Sportは一般的なガスボートよりもはるかに静かですが、完全に無音というわけではありません。足元のモーター音はまだ聞こえましたが、リーと彼の同僚2人、そしてもう一人のジャーナリストの声がはっきりと聞こえました。風の音と、背後で巻き起こる波の音ほどは大きくありませんでした。これは、他の多くの水中翼船ベースの電動ボートスタートアップと比較した、Arcのボートの特徴です。

これを、排気ガスが出ないこと、無線で更新される堅牢なソフトウェア、ボートの回転と駐機が簡単になるツインスラスター、雨風から守るために下げる頑丈なキャノピー、冬季用の準備が不要であることなど、他のガス競合製品に比べてスポーツボートが提供するその他の生活の質の向上と組み合わせると、水上スポーツ愛好家がこのボートにプレミアムを支払う理由が理解できます。

ボートの操縦は必ずしも難しいものではありません。本当の意味での習得は、水上での操縦方法と挙動を理解することから始まります。水のないミード湖で、波の荒い水面でも、スポーツボートの操縦は難しくありませんでした。ハンドルに手を置き、スロットルノブのロックを解除し、前に押し出すだけで、500馬力の爽快な操縦体験が待っています。 

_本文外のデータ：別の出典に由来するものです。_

(** X24. [main] writes the story exactly when the graph is not empty and
    every check returns and, if it is required, passes; the story it
    writes is the export of the graph. The checks that only warn never
    keep it from writing. *)
Theorem main_exports_when_required_checks_pass parts fuel NAMED_COLOURS story :
  main fuel NAMED_COLOURS parts = Ret (Exported story) <->
  parts <> [] /\ story = generate_json parts
  /\ forall check, In check (checks fuel NAMED_COLOURS) -> passes parts check.
Proof.
  unfold main. destruct parts as [|entry rest].
  - split; [discriminate|]. intros [H _]. congruence.
  - set (parts := entry :: rest).
    destruct (for_each (checks fuel NAMED_COLOURS) (run_check parts) (0, 0)) as [st| |] eqn:Hst;
      cbn [mbind outcome_bind].
    + destruct (run_checks_failures parts _ _ _ Hst) as (_ & Hiff & _). cbn [fst] in Hiff.
      destruct (0 <? st.1)%nat eqn:Hfail.
      * apply Nat.ltb_lt in Hfail. split; [discriminate|].
        intros (_ & _ & Hall). apply Hiff in Hall. lia.
      * apply Nat.ltb_ge in Hfail. split.
        -- intros [= <-]. split; [discriminate|]. split; [reflexivity|].
           apply Hiff. lia.
        -- intros (_ & -> & _). reflexivity.
    + split; [discriminate|]. intros (_ & _ & Hall). exfalso.
      destruct (run_checks_return parts _ (0, 0) Hall) as [st' Hst']. congruence.
    + split; [discriminate|]. intros (_ & _ & Hall). exfalso.
      destruct (run_checks_return parts _ (0, 0) Hall) as [st' Hst']. congruence.
Qed.





(** The check at index [n] of the list. *)
Tactic Notation "nth_check" integer(n) :=
  unfold checks; do n right; left; reflexivity.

226kWhのバッテリーパックのおかげで、ボートは安定し、比較的短い23フィートのフレームがハンドルを切ると素早く旋回することができました。風と波のせいで、この旋回こそが今回の経験の中で最も危険な瞬間でした。案の定、コロラド川からミード湖に流れ込む氷のように青い水しぶきが船体に浴びせられました。

それでも、その価値はありました。誰もがそのくらい楽しめるべきです。

画像クレジット:ショーン・オケイン

桟橋に戻る途中、タオルで体を拭きながら、ミード湖の水位が下がっていることに気づかずにはいられなかった。NASAによると、終わりのない干ばつと人間の活動という強力な組み合わせにより、この貯水池の水位は総容量のわずか27%にまで低下しているという。どの方向を見ても、かつて水位線があった場所が見えた。俗に「バスタブリング」と呼ばれる現象だ。

これは、湖をレクリエーションに利用するボート乗りに直接的な影響を与えている。まさにリー氏が売り込みたいと考えている層だ。国立公園局によると、ミード湖ではここ数年で複数のボート乗り場やランプを閉鎖せざるを得なくなり、残っているランプも湖の新しい低い水位まで到達できるように拡張せざるを得なくなった。 

淡水湖の蒸発がアークのターゲット市場にとってリスクとなるかどうかは尋ねませんでした。それは厳しい話なので、次回必ず取り上げます。私が知っているのは、リー氏が目標はすべての水上バイクを電動化することだと述べていることです。これには、パワースポーツだけでなく、政府や防衛分野にも目を向けることも含まれます。これは、シード投資家のアンドリーセン・ホロウィッツが最近非常に好んでいる考え方です。 

11月に私がこの件についてリー氏に尋ねたところ、彼は難色を示したものの、可能性は残していた。 

「早すぎる段階で気を逸らすわけにはいきません。そうなれば、会社として失敗してしまうでしょう」と彼は言った。「Arc Sportをこれほど迅速に開発できたのは、Arc Oneで取り組んだ成果のおかげです。持ち越しや知的財産など、長々と挙げることはできませんが、商業化や政府機関への進出にも同じことが言えます。私たちのビジネスへの野心は、まさにそこに反映されています。ただ、まだその点について議論する準備が整っていないのです。」